John Brocato’s coveted tickets to the Atlantic Coast Conference men’s basketball tournament suddenly became void in March 2020 after the ACC canceled the tournament as the COVID-19 pandemic began turning the world on its head.
And as the chief financial officer of a small building supply company with offices in Charlottesville and Fluvanna County, Brocato had to abruptly stop thinking about basketball and begin thinking how his company, Better Living Inc., founded in 1893, was going to continue operating.
Taking actions such as keeping employees on the payroll was critical not only during the pandemic but also to lay the foundation for a better recovery after the pandemic was under control.
CFOs in various sectors across Virginia — from banking to transportation to higher education — faced similar challenges, although circumstances differed widely. And in a trend accelerated by the pandemic, CFOs saw their roles expand far beyond spreadsheets and balancing books into administrative matters.
Some CFOs were responsible for shifting their workforce to remote work, creating a new paradigm that had implications beyond the pandemic. But for others, such as Brocato, keeping workers safe at an in-person job site was essential to staying in business.

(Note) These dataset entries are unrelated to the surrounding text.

Lemma Merge_head_pages_defined l other head_page other_head_page
    other_head_page_id full_chain_head_id64 pool :
  pool_ok build pool →
  resident pool head_page → resident pool other_head_page →
  ∃ status l' other' pool',
    Merge_head_pages build l other head_page other_head_page
      other_head_page_id full_chain_head_id64 pool
    = Some (status, l', other', pool')
    ∧ pool_ok build pool'.
Proof.
  intros Hok Hh Ho. pose proof Hok as [Hshift Hsize].
  destruct (page_size_fits build pool Hshift) as [Hps16 Hfit].
  destruct (page_size_multiple pool ltac:(lia)) as (m & Hm & Hmul).
  pose proof (page_size_double pool Hshift) as Hdouble.
  unfold Merge_head_pages. op_run.
  destruct (read_sized build pool head_page
              (NextEntryOffset (size_bits build))
              (λ offset, 0 ≤ offset < 2 ^ size_bits build) Hok Hh)
    as (offset & -> & Hrange); [eauto using NextEntryOffset_sized|].
  rewrite bind_unfold.
  destruct (read_sized build pool other_head_page
              (NextEntryOffset (size_bits build))
              (λ offset, 0 ≤ offset < 2 ^ size_bits build) Hok Ho)
    as (other_offset & -> & Horange); [eauto using NextEntryOffset_sized|].
  destruct (IsCorruptEntryOffset offset (page_size pool)) eqn:Hc;
    cbn [orb]; [eauto 10|].
  destruct (IsCorruptEntryOffset other_offset (page_size pool)) eqn:Hoc;
    [eauto 10|].
  destruct (sound_offset_form _ _ Hc) as (a & Ha & -> & Hale).
  destruct (sound_offset_form _ _ Hoc) as (b & Hb & -> & Hble).
  unfold kFirstEntryOffset, kEntrySize in *.
  op_run. set (pool0 := note_modify head_page pool).
  assert (pool_ok build pool0) as Hok0 by exact Hok.
  assert (resident pool0 head_page) as Hh0 by exact Hh.
  assert (resident pool0 other_head_page) as Ho0 by exact Ho.
  assert (page_size pool0 = page_size pool) as Hps0 by reflexivity.
  rewrite (to_size_t_small build (16 + 8 * b - 16)) by lia.
  rewrite (to_size_t_small build (16 + 8 * a + (16 + 8 * b - 16))) by lia.
  destruct (16 + 8 * a + (16 + 8 * b - 16) <? page_size pool) eqn:Hfits.
  - apply Z.ltb_lt in Hfits.
    rewrite (to_size_t_small build (16 + 8 * a + (16 + 8 * b - 16) + 8))
      by lia.
    rewrite (proj2 (Z.leb_le _ _)) by lia. op_run.
    sized_step.
    { intros d Hd. apply StoreUint64_sized; lia. }
    rewrite (to_size_t_small build (16 + 8 * a + 8)) by lia.
    rewrite bind_unfold.
    destruct (data_sized build pool1 other_head_page Hok1 (Hres _ Ho0))
      as (od & -> & Hod).
    sized_step.
    { intros d Hd. apply CopySpan_sized; lia. }
    op_run.
    sized_step; [eauto using SetNextEntryOffset_sized|].
    op_run. eauto 10.
  - apply Z.ltb_ge in Hfits. op_run.
    set (pool1 := note_modify other_head_page pool0).
    assert (pool_ok build pool1) as Hok1 by exact Hok.
    assert (resident pool1 head_page) as Hh1 by exact Hh.
    assert (resident pool1 other_head_page) as Ho1 by exact Ho.
    assert (page_size pool1 = page_size pool) as Hps1 by reflexivity.
    rewrite (proj2 (Z.leb_le _ _)) by lia. op_run.
    rewrite (to_size_t_small build (page_size pool - (16 + 8 * b))) by lia.
    rewrite (proj2 (Z.leb_le _ _)) by lia. op_run.
    rewrite (to_size_t_small build
               (16 + 8 * a - (page_size pool - (16 + 8 * b)))) by lia.
    destruct (data_sized build pool1 head_page Hok1 Hh1) as (hd & -> & Hhd).
    sized_step.
    { intros d Hd. apply CopySpan_sized; lia. }
    sized_step; [eauto using SetNextEntryOffset_sized|].
    sized_step; [eauto using SetNextPageId64_sized|].
    op_run.
    sized_step; [eauto using SetNextEntryOffset_sized|].
    op_run. eauto 10.
Qed.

Brocato sent out his first pandemic-related memo on March 25, 2020, outlining how Better Living would be responding to COVID-19.
A few days earlier, company officials learned that Better Living had been designated an essential business because of its affiliation with the construction industry and that industry’s contribution to the nation’s economic security. Only two of the company’s 90-plus employees had the ability to work remotely. All others had to be on site.
“Our first goal was to make sure our employees were taken care of emotionally, physically and financially. Kids were home from school and parents didn’t know what to do. People were stressed, and we wanted to take the work stress off,” Brocato says.